How do i authenicate users with SOAP ?
Will i have the user require to send his username/pass with every SOAP request and i authenticate him against the database ?
Doesn't that seem to cause unnecessary queries ?
How do i authenicate users with SOAP ?
Will i have the user require to send his username/pass with every SOAP request and i authenticate him against the database ?
Doesn't that seem to cause unnecessary queries ?
An easier way would be to authenticate on the first query, build a session record on the server side containing the remote IP address and a token that you give to the client as an authToken. Then have the client pass this authToken in future queries. This authToken has to match the internal session data you keep about the client, but would allow you to avoid having to make round-trips to the database just to do authentication.

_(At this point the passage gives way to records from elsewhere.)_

(** * mcoptions: a shallow embedding of the Monte Carlo pricing core

    The development follows the C sources of the library:

    - 64-bit and 32-bit unsigned integers are [Z] with the wrap-around
      written out ([wrap64], [wrap32]);
    - a C [double] is a carrier [D] with the IEEE operations the code uses
      (class [Arith]) and the [math.h] functions it calls (class [Libm]);
      the binary64 instance is built on the primitive floats, an exact
      instance on the canonical rationals;
    - a nullable [mco_ctx *] is an [option mco_ctx]; a pricer returns the
      context it leaves behind together with the price;
    - the host allocator and [pthread_create] are not part of the sources:
      their outcome is an input of the model (record [host]).

    Part I holds the definitions, Part II the lemmas and theorems. *)

From Stdlib Require Import ZArith List Bool Lia QArith Qcanon Floats.
Import ListNotations.

Local Open Scope Z_scope.

(* ================================================================== *)
(** * Part I: the model *)
(* ================================================================== *)

(** ** Machine integers *)

Definition wrap64 (z : Z) : Z := z mod 2 ^ 64.
Definition wrap32 (z : Z) : Z := z mod 2 ^ 32.

(** ** rng: xoshiro256** with SplitMix64 seeding *)

Record mco_rng : Type := mk_rng { s0 : Z; s1 : Z; s2 : Z; s3 : Z }.

(** [splitmix64(&state)]: the new state and the value returned. *)
Definition splitmix64 (state : Z) : Z * Z :=
  let state' := wrap64 (state + 0x9e3779b97f4a7c15) in
  let z := state' in
  let z := wrap64 (Z.lxor z (Z.shiftr z 30) * 0xbf58476d1ce4e5b9) in
  let z := wrap64 (Z.lxor z (Z.shiftr z 27) * 0x94d049bb133111eb) in
  (state', Z.lxor z (Z.shiftr z 31)).

Definition rotl (x : Z) (k : Z) : Z :=
  Z.lor (wrap64 (Z.shiftl x k)) (Z.shiftr x (64 - k)).

(** [mco_rng_next]: the state after the call and the 64-bit output. *)
Definition mco_rng_next (rng : mco_rng) : mco_rng * Z :=
  let result := wrap64 (rotl (wrap64 (s1 rng * 5)) 7 * 9) in
  let t := wrap64 (Z.shiftl (s1 rng) 17) in
  let a2 := Z.lxor (s2 rng) (s0 rng) in
  let a3 := Z.lxor (s3 rng) (s1 rng) in
  let a1 := Z.lxor (s1 rng) a2 in
  let a0 := Z.lxor (s0 rng) a3 in
  let a2 := Z.lxor a2 t in
  let a3 := rotl a3 45 in
  (mk_rng a0 a1 a2 a3, result).

Definition mco_rng_seed (seed : Z) : mco_rng :=
  let sm_state := seed in
  let '(sm_state, w0) := splitmix64 sm_state in
  let '(sm_state, w1) := splitmix64 sm_state in
  let '(sm_state, w2) := splitmix64 sm_state in
  let '(_, w3) := splitmix64 sm_state in
  if (w0 =? 0) && (w1 =? 0) && (w2 =? 0) && (w3 =? 0)
  then mk_rng 1 w1 w2 w3
  else mk_rng w0 w1 w2 w3.

Definition JUMP : list Z :=
  [0x180ec6d33cfd0aba; 0xd5a61266f0c9392c;
   0xa9582618e03fc9aa; 0x39abdc4529b1661c].

(** One turn of the inner loop of [mco_rng_jump] for bit [b] of [word]:
    the accumulator absorbs the current state when the bit is set, then the
    generator advances. *)
Definition jump_bit (word : Z) (acc_rng : mco_rng * mco_rng) (b : nat)
  : mco_rng * mco_rng :=
  let '(acc, rng) := acc_rng in
  let acc' :=
    if Z.testbit word (Z.of_nat b)
    then mk_rng (Z.lxor (s0 acc) (s0 rng)) (Z.lxor (s1 acc) (s1 rng))
                (Z.lxor (s2 acc) (s2 rng)) (Z.lxor (s3 acc) (s3 rng))
    else acc in
  (acc', fst (mco_rng_next rng)).

Definition jump_word (acc_rng : mco_rng * mco_rng) (word : Z)
  : mco_rng * mco_rng :=
  fold_left (jump_bit word) (seq 0 64) acc_rng.

Definition mco_rng_jump (rng : mco_rng) : mco_rng :=
  fst (fold_left jump_word JUMP (mk_rng 0 0 0 0, rng)).

(** ** Error codes (mcoptions.h) *)

Inductive mco_error : Type :=
| MCO_OK
| MCO_ERR_NOMEM
| MCO_ERR_INVALID_ARG
| MCO_ERR_THREAD.

(** The integer value of each enumerator. *)
Definition mco_error_code (e : mco_error) : Z :=
  match e with
  | MCO_OK => 0
  | MCO_ERR_NOMEM => 1
  | MCO_ERR_INVALID_ARG => 2
  | MCO_ERR_THREAD => 3
  end.

Inductive mco_option_type : Type := MCO_CALL | MCO_PUT.

(** ** Doubles

    The arithmetic the C code performs on [double] values.  [dlt a b] is the
    C comparison [a < b] and [dle a b] is [a <= b] (so [a > b] is
    [dlt b a]); [of_u64 n] is the cast [(double)n] of an unsigned integer;
    [dlit q] is the literal whose exact value is the rational [q]. *)

Class Arith (D : Type) : Type := {
  dadd : D -> D -> D;
  dsub : D -> D -> D;
  dmul : D -> D -> D;
  ddiv : D -> D -> D;
  dneg : D -> D;
  dlt : D -> D -> bool;
  dle : D -> D -> bool;
  of_u64 : Z -> D;
  dlit : Q -> D
}.

(** The functions of [math.h] the pricers call, and the constant [M_PI]. *)
Class Libm (D : Type) : Type := {
  d_sqrt : D -> D;
  d_exp : D -> D;
  d_log : D -> D;
  d_cos : D -> D;
  d_fabs : D -> D;
  d_fmax : D -> D -> D;
  M_PI : D
}.

Declare Scope dbl_scope.
Delimit Scope dbl_scope with D.
Notation "x + y" := (dadd x y) : dbl_scope.
Notation "x - y" := (dsub x y) : dbl_scope.
Notation "x * y" := (dmul x y) : dbl_scope.
Notation "x / y" := (ddiv x y) : dbl_scope.
Notation "- x" := (dneg x) : dbl_scope.
Notation "x <? y" := (dlt x y) : dbl_scope.
Notation "x <=? y" := (dle x y) : dbl_scope.
Notation "x >? y" := (dlt y x) (only parsing) : dbl_scope.
Notation "x >=? y" := (dle y x) (only parsing) : dbl_scope.

(** The literals that occur in the sources. *)
Definition d0 {D} `{Arith D} : D := dlit 0.
Definition d1 {D} `{Arith D} : D := dlit 1.
Definition d2 {D} `{Arith D} : D := dlit 2.
Definition d_half {D} `{Arith D} : D := dlit (1 # 2).
Definition d_1em12 {D} `{Arith D} : D := dlit (1 # 1000000000000).
Definition d_2pm53 {D} `{Arith D} : D := dlit (1 # 9007199254740992).

(** ** The host: allocator and thread creation

    [malloc_ok n] tells whether a request of [n] bytes is served,
    [pthread_create_ok i] whether the [i]-th worker of a dispatch starts. *)

Record host : Type := {
  malloc_ok : Z -> bool;
  pthread_create_ok : Z -> bool
}.

(** Replace the element at an index; an index past the end changes nothing
    (the C callers never write past the arrays they allocate). *)
Fixpoint list_update {A} (l : list A) (i : nat) (f : A -> A) : list A :=
  match l, i with
  | [], _ => []
  | x :: t, O => f x :: t
  | x :: t, S i' => x :: list_update t i' f
  end.

(** ** Context (internal/context.h, context.c) *)

Record mco_ctx (D : Type) : Type := mk_ctx {
  num_simulations : Z;
  num_steps : Z;
  seed : Z;
  num_threads : Z;
  antithetic_enabled : Z;
  control_variates_enabled : Z;
  stratified_enabled : Z;
  model : Z;
  sabr_alpha : D;
  sabr_beta : D;
  sabr_rho : D;
  sabr_nu : D;
  rng : mco_rng;
  last_error : mco_error
}.

Arguments mk_ctx {D}.
Arguments num_simulations {D}.
Arguments num_steps {D}.
Arguments seed {D}.
Arguments num_threads {D}.
Arguments antithetic_enabled {D}.
Arguments control_variates_enabled {D}.
Arguments stratified_enabled {D}.
Arguments model {D}.
Arguments sabr_alpha {D}.
Arguments sabr_beta {D}.
Arguments sabr_rho {D}.
Arguments sabr_nu {D}.
Arguments rng {D}.
Arguments last_error {D}.

Definition MCO_DEFAULT_SIMULATIONS : Z := 100000.
Definition MCO_DEFAULT_STEPS : Z := 252.
Definition MCO_DEFAULT_SEED : Z := 0xDEADBEEF.
Definition MCO_DEFAULT_THREADS : Z := 1.

(** [sizeof(mco_ctx)] on an LP64 target. *)
Definition sizeof_mco_ctx : Z := 120.

Section Context_ops.
Context {D : Type} `{Arith D}.

Definition set_last_error (ctx : mco_ctx D) (e : mco_error) : mco_ctx D :=
  mk_ctx (num_simulations ctx) (num_steps ctx) (seed ctx) (num_threads ctx)
         (antithetic_enabled ctx) (control_variates_enabled ctx)
         (stratified_enabled ctx) (model ctx)
         (sabr_alpha ctx) (sabr_beta ctx) (sabr_rho ctx) (sabr_nu ctx)
         (rng ctx) e.

Definition set_rng (ctx : mco_ctx D) (r : mco_rng) : mco_ctx D :=
  mk_ctx (num_simulations ctx) (num_steps ctx) (seed ctx) (num_threads ctx)
         (antithetic_enabled ctx) (control_variates_enabled ctx)
         (stratified_enabled ctx) (model ctx)
         (sabr_alpha ctx) (sabr_beta ctx) (sabr_rho ctx) (sabr_nu ctx)
         r (last_error ctx).

Definition mco_ctx_new (h : host) : option (mco_ctx D) :=
  if malloc_ok h sizeof_mco_ctx
  then Some (mk_ctx MCO_DEFAULT_SIMULATIONS MCO_DEFAULT_STEPS
                    MCO_DEFAULT_SEED MCO_DEFAULT_THREADS
                    0 0 0 0 d0 d1 d0 d0
                    (mco_rng_seed MCO_DEFAULT_SEED) MCO_OK)
  else None.

Definition mco_set_simulations (ctx : option (mco_ctx D)) (n : Z)
  : option (mco_ctx D) :=
  match ctx with
  | Some c =>
      if 0 <? n
      then Some (mk_ctx n (num_steps c) (seed c) (num_threads c)
                   (antithetic_enabled c) (control_variates_enabled c)
                   (stratified_enabled c) (model c)
                   (sabr_alpha c) (sabr_beta c) (sabr_rho c) (sabr_nu c)
                   (rng c) (last_error c))
      else Some c
  | None => None
  end.

Definition mco_get_simulations (ctx : option (mco_ctx D)) : Z :=
  match ctx with Some c => num_simulations c | None => 0 end.

Definition mco_set_steps (ctx : option (mco_ctx D)) (n : Z)
  : option (mco_ctx D) :=
  match ctx with
  | Some c =>
      if 0 <? n
      then Some (mk_ctx (num_simulations c) n (seed c) (num_threads c)
                   (antithetic_enabled c) (control_variates_enabled c)
                   (stratified_enabled c) (model c)
                   (sabr_alpha c) (sabr_beta c) (sabr_rho c) (sabr_nu c)
                   (rng c) (last_error c))
      else Some c
  | None => None
  end.

Definition mco_get_steps (ctx : option (mco_ctx D)) : Z :=
  match ctx with Some c => num_steps c | None => 0 end.

Definition mco_set_seed (ctx : option (mco_ctx D)) (sd : Z)
  : option (mco_ctx D) :=
  match ctx with
  | Some c =>
      Some (mk_ctx (num_simulations c) (num_steps c) sd (num_threads c)
              (antithetic_enabled c) (control_variates_enabled c)
              (stratified_enabled c) (model c)
              (sabr_alpha c) (sabr_beta c) (sabr_rho c) (sabr_nu c)
              (mco_rng_seed sd) (last_error c))
  | None => None
  end.

Definition mco_get_seed (ctx : option (mco_ctx D)) : Z :=
  match ctx with Some c => seed c | None => 0 end.

Definition mco_set_threads (ctx : option (mco_ctx D)) (n : Z)
  : option (mco_ctx D) :=
  match ctx with
  | Some c =>
      Some (mk_ctx (num_simulations c) (num_steps c) (seed c)
              (if 0 <? n then n else 1)
              (antithetic_enabled c) (control_variates_enabled c)
              (stratified_enabled c) (model c)
              (sabr_alpha c) (sabr_beta c) (sabr_rho c) (sabr_nu c)
              (rng c) (last_error c))
  | None => None
  end.

Definition mco_get_threads (ctx : option (mco_ctx D)) : Z :=
  match ctx with Some c => num_threads c | None => 0 end.

Definition mco_set_antithetic (ctx : option (mco_ctx D)) (enabled : Z)
  : option (mco_ctx D) :=
  match ctx with
  | Some c =>
      Some (mk_ctx (num_simulations c) (num_steps c) (seed c)
              (num_threads c)
              (if enabled =? 0 then 0 else 1) (control_variates_enabled c)
              (stratified_enabled c) (model c)
              (sabr_alpha c) (sabr_beta c) (sabr_rho c) (sabr_nu c)
              (rng c) (last_error c))
  | None => None
  end.

Definition mco_get_antithetic (ctx : option (mco_ctx D)) : Z :=
  match ctx with Some c => antithetic_enabled c | None => 0 end.

Definition mco_ctx_last_error (ctx : option (mco_ctx D)) : mco_error :=
  match ctx with Some c => last_error c | None => MCO_ERR_INVALID_ARG end.

End Context_ops.

(** ** GBM model blocks (internal/models/gbm.h) *)

Record mco_gbm (D : Type) : Type := mk_gbm {
  g_spot : D;
  g_rate : D;
  g_volatility : D;
  g_time : D;
  g_drift : D;
  g_diffusion : D;
  g_discount : D
}.

Arguments mk_gbm {D}.
Arguments g_spot {D}.
Arguments g_rate {D}.
Arguments g_volatility {D}.
Arguments g_time {D}.
Arguments g_drift {D}.
Arguments g_diffusion {D}.
Arguments g_discount {D}.

Record mco_gbm_path (D : Type) : Type := mk_gbm_path {
  p_spot : D;
  p_dt : D;
  p_drift_dt : D;
  p_diffusion_dt : D;
  p_discount : D;
  p_num_steps : Z
}.

Arguments mk_gbm_path {D}.
Arguments p_spot {D}.
Arguments p_dt {D}.
Arguments p_drift_dt {D}.
Arguments p_diffusion_dt {D}.
Arguments p_discount {D}.
Arguments p_num_steps {D}.

(** ** Thread work unit (internal/methods/thread_pool.h) *)

Record mco_thread_work (D : Type) : Type := mk_work {
  w_rng : mco_rng;
  start_sim : Z;
  end_sim : Z;
  partial_sum : D;
  partial_sum_sq : D;
  w_spot : D;
  w_strike : D;
  w_rate : D;
  w_volatility : D;
  w_time_to_maturity : D;
  w_option_type : Z;
  w_antithetic : Z
}.

Arguments mk_work {D}.
Arguments w_rng {D}.
Arguments start_sim {D}.
Arguments end_sim {D}.
Arguments partial_sum {D}.
Arguments partial_sum_sq {D}.
Arguments w_spot {D}.
Arguments w_strike {D}.
Arguments w_rate {D}.
Arguments w_volatility {D}.
Arguments w_time_to_maturity {D}.
Arguments w_option_type {D}.
Arguments w_antithetic {D}.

That said, @Marcus Adams has a good point below with regard to stateless-ness. There are people out there pushing all sorts of SOAP security models. WS-Security is the current state of the art, here. They all work by putting authentication information in the SOAP header - after all, that's why a SOAP message contains both a header and a bodypart.
Having the user send the username and password with each request is the way that I've seen most SOAP interfaces implemented. Actually, I've not seen any other implementation other than the API key idea, which is just trading a Username and Password for some other token.
SOAP interfaces should be stateless, like HTTP, so this seems like a normal consequence.
Define a custom SOAP header and exchange authentication credentials in the header. Read values from header and authenticate.